> [TASK TO CARRY OUT]:
Only the lines below starting at the one that contains "(lg : LoggerCSV)" and ending at the one that contains "sys_write (file_path lg)" are to be reproduced, exactly and with both ends kept.

Saved data entries
* * * *

Lemma write_record_with_buffer_outcome (r : string) (s : state) :
  normal_or_OSError (fst (write_record_with_buffer r s)).
Proof.
  destruct s as [lg w]. rewrite write_record_with_buffer_unfold.
  destruct (full_after lg r); [apply write_buffer_to_file_outcome | by left].
Qed.

Lemma write_record_outcome (r : string) (s : state) :
  normal_or_OSError (fst (write_record r s)).
Proof.
  destruct s as [lg w]. destruct (writable w (file_path lg)) eqn:Hw.
  - left. by rewrite write_record_ok.
  - right. unfold write_record, bind, get_self, io. cbn.
    by destruct (with_open_write_append_fails w (file_path lg)
                   (r +:+ Str.nl) Hw) as (w' & k & -> & _).
Qed.

End validation.

(** C3 (the code departs from it).  [_validate_record] does raise
    [InvalideRecordError] on a record with an embedded line feed, but no
    write path calls it: neither path can end with that exception, the
    buffered path takes the record into the buffer and the immediate path
    puts it in the file, where it reads back as two lines. *)
Theorem C3_newline_record_accepted :
  let r := "a" +:+ Str.nl +:+ "b" in
  fst (_validate_record r (sensor_logger, card))
  = Raise (InvalideRecordError "Record cannot contain newline characters")
  ∧ write_record_with_buffer r (sensor_logger, card)
    = (Return tt, (with_buffer [r] sensor_logger, card))
  ∧ write_record r (sensor_logger, card)
    = (Return tt, (sensor_logger, appended "sd/sensor.csv" (r +:+ Str.nl) card))
  ∧ Str.readlines (content (appended "sd/sensor.csv" (r +:+ Str.nl) card)
                     "sd/sensor.csv")
    = ["a"; "b"]
  ∧ ∀ (record : string) (s : state),
      normal_or_OSError (fst (write_record_with_buffer record s))
      ∧ normal_or_OSError (fst (write_record record s)).
Proof.
  cbv zeta. split; [reflexivity |]. split; [reflexivity |].
  split; [reflexivity |]. split; [reflexivity |].
  intros record s. split.
  - apply write_record_with_buffer_outcome.
  - apply write_record_outcome.
Qed.

(** ** The immediate path *)

(** C7.  On a healthy device, [write_record] on a newline-free record
    returns normally after one open in append mode, one write of the
    record followed by a line feed and one close: the text of the file
    grows by exactly that line, and the logger object, its buffer
    included, is what it was.  The buffer is left alone even when the
    device fails. *)
Theorem C7_write_record_bypasses_buffer
    (lg : LoggerCSV) (w : world) (record : string) :
  newline_free record →
  writable w (file_path lg) = true →
  ∃ w', write_record record (lg, w) = (Return tt, (lg, w'))
        ∧ events_since w w'
          = [sys_open (file_path lg) mode_a;
             sys_write (file_path lg) (record +:+ Str.nl);
             sys_close (file_path lg)]
        ∧ content w' (file_path lg)
          = content w (file_path lg) +:+ record +:+ Str.nl
        ∧ Str.readlines (record +:+ Str.nl) = [record]
        ∧ ∀ (r : string) (s : state), fst (snd (write_record r s)) = fst s.
Proof.
  intros Hr Hw. exists (appended (file_path lg) (record +:+ Str.nl) w).
  split; [by apply write_record_ok |].
  split; [apply appended_events |].
  split; [apply appended_content |].
  split.
  - exact (readlines_line record "" Hr).
  - intros r s. apply write_record_self.
Qed.

Lemma C7_write_record_bypasses_buffer_witness :
  ∃ w', write_record "2024-01-01;99"
          (with_buffer ["pending 1"; "pending 2"] sensor_logger, card)
        = (Return tt, (with_buffer ["pending 1"; "pending 2"] sensor_logger, w'))
        ∧ events_since card w'
          = [sys_open "sd/sensor.csv" mode_a;
             sys_write "sd/sensor.csv" ("2024-01-01;99" +:+ Str.nl);
             sys_close "sd/sensor.csv"]
        ∧ content w' "sd/sensor.csv"
          = content card "sd/sensor.csv" +:+ "2024-01-01;99" +:+ Str.nl
        ∧ Str.readlines ("2024-01-01;99" +:+ Str.nl) = ["2024-01-01;99"]
        ∧ ∀ (r : string) (s : state), fst (snd (write_record r s)) = fst s.
Proof.
  apply (C7_write_record_bypasses_buffer
           (with_buffer ["pending 1"; "pending 2"] sensor_logger) card
           "2024-01-01;99"); reflexivity.
Defined.

(** ** Construction *)

Section construction.

Variables (fn mp : string) (bs : Z) (hs : option (list string)).

Lemma events_since_app (w w' : world) (evs : list syscall) :
  trace w' = trace w ++ evs → events_since w w' = evs.
Proof. intros H. unfold events_since. by rewrite H, drop_app_length. Qed.

Lemma init_unmounted (w : world) :
  nodes w !! mp = None →
  __init__ fn mp bs hs w
  = (Raise (SDNotMountedError ("Mount point '" +:+ mp +:+ "' not found")),
     log (sys_stat mp) w).
Proof.
  intros Hmp. unfold __init__, _post_init, _verify_sd_mounted, bind, get_self,
    try_except_OSError, io, raise, Sys.os_stat. cbn. by rewrite Hmp.
Qed.

Lemma init_no_header (w : world) :
  is_Some (nodes w !! mp) →
  is_Some (nodes w !! (mp +:+ "/" +:+ fn)) ∨ hs = None →
  __init__ fn mp bs hs w
  = (Return (new_logger fn mp bs hs), log (sys_stat (mp +:+ "/" +:+ fn)) (log (sys_stat mp) w)).
Proof.
  intros [n Hmp] Hskip.
  unfold __init__, _post_init, _verify_sd_mounted, _create_csv_with_headers,
    _file_exists, bind, get_self, try_except_OSError, io, raise, ret,
    Sys.os_stat. cbn. rewrite Hmp. cbn.
  destruct (nodes w !! (mp +:+ "/" +:+ fn)) as [n'|] eqn:Hp; cbn; [done |].
  destruct Hskip as [[? ?]| ->]; [done |]. done.
Qed.

Lemma init_header (w : world) (cols : list string) :
  is_Some (nodes w !! mp) →
  nodes w !! (mp +:+ "/" +:+ fn) = None →
  hs = Some cols →
  ((mp +:+ "/" +:+ fn) ∉ open_fails w) →
  ((mp +:+ "/" +:+ fn) ∉ write_fails w) →
  __init__ fn mp bs hs w
  = (Return (new_logger fn mp bs hs),
     created (mp +:+ "/" +:+ fn) (Str.join ";" cols +:+ Str.nl)
       (log (sys_stat (mp +:+ "/" +:+ fn)) (log (sys_stat mp) w))).
Proof.
  intros [n Hmp] Hp -> Ho Hw.
  unfold __init__, _post_init, _verify_sd_mounted, _create_csv_with_headers,
    _file_exists, bind, get_self, try_except_OSError, io, raise, ret,
    Sys.os_stat. cbn. rewrite Hmp. cbn. rewrite Hp. cbn.
  unfold Sys.with_open_write, bind, finally, Sys.open, Sys.write, Sys.close.
  cbn. rewrite decide_False by done. rewrite Hp. cbn.
  rewrite lookup_insert_eq. cbn. rewrite decide_False by done. cbn.
  unfold created, set_node, log, new_logger. cbn.
  by rewrite insert_insert_eq, <- !app_assoc.
Qed.

Lemma init_header_fails (w : world) (cols : list string) :
  is_Some (nodes w !! mp) →
  nodes w !! (mp +:+ "/" +:+ fn) = None →
  hs = Some cols →
  ((mp +:+ "/" +:+ fn) ∈ open_fails w) ∨ ((mp +:+ "/" +:+ fn) ∈ write_fails w) →
  fst (__init__ fn mp bs hs w) = Raise OSError.
Proof.
  intros [n Hmp] Hp -> Hfault.
  unfold __init__, _post_init, _verify_sd_mounted, _create_csv_with_headers,
    _file_exists, bind, get_self, try_except_OSError, io, raise, ret,
    Sys.os_stat. cbn. rewrite Hmp. cbn. rewrite Hp. cbn.
  unfold Sys.with_open_write, bind, finally, Sys.open, Sys.write, Sys.close.
  cbn. destruct (decide ((mp +:+ "/" +:+ fn) ∈ open_fails w)) as [Ho|Ho]; [done |].
  rewrite Hp. cbn. destruct Hfault as [?|Hw]; [done |].
  rewrite lookup_insert_eq. cbn. by rewrite decide_True by done.
Qed.

End construction.

(** ** No method mounts anything *)

Section preservation.

Context {S O : Type} (obs : S → O).

Lemma preserves_ret {A} (a : A) : preserves obs (ret a).
Proof. by intros s. Qed.

Lemma preserves_raise {A} (e : exn) : preserves obs (raise (A:=A) e).
Proof. by intros s. Qed.

Lemma preserves_bind {A B} (m : M S A) (k : A → M S B) :
  preserves obs m → (∀ a, preserves obs (k a)) → preserves obs (bind m k).
Proof.
  intros Hm Hk s. unfold bind. specialize (Hm s).
  destruct (m s) as [[a|e] s1]; cbn in *; [| done].
  by rewrite Hk.
Qed.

* * * *

> [FINISHED EXERCISE]:
    (lg : LoggerCSV) (w : world) (record : string) :
  newline_free record →
  writable w (file_path lg) = true →
  ∃ w', write_record record (lg, w) = (Return tt, (lg, w'))
        ∧ events_since w w'
          = [sys_open (file_path lg) mode_a;
             sys_write (file_path lg) (record +:+ Str.nl);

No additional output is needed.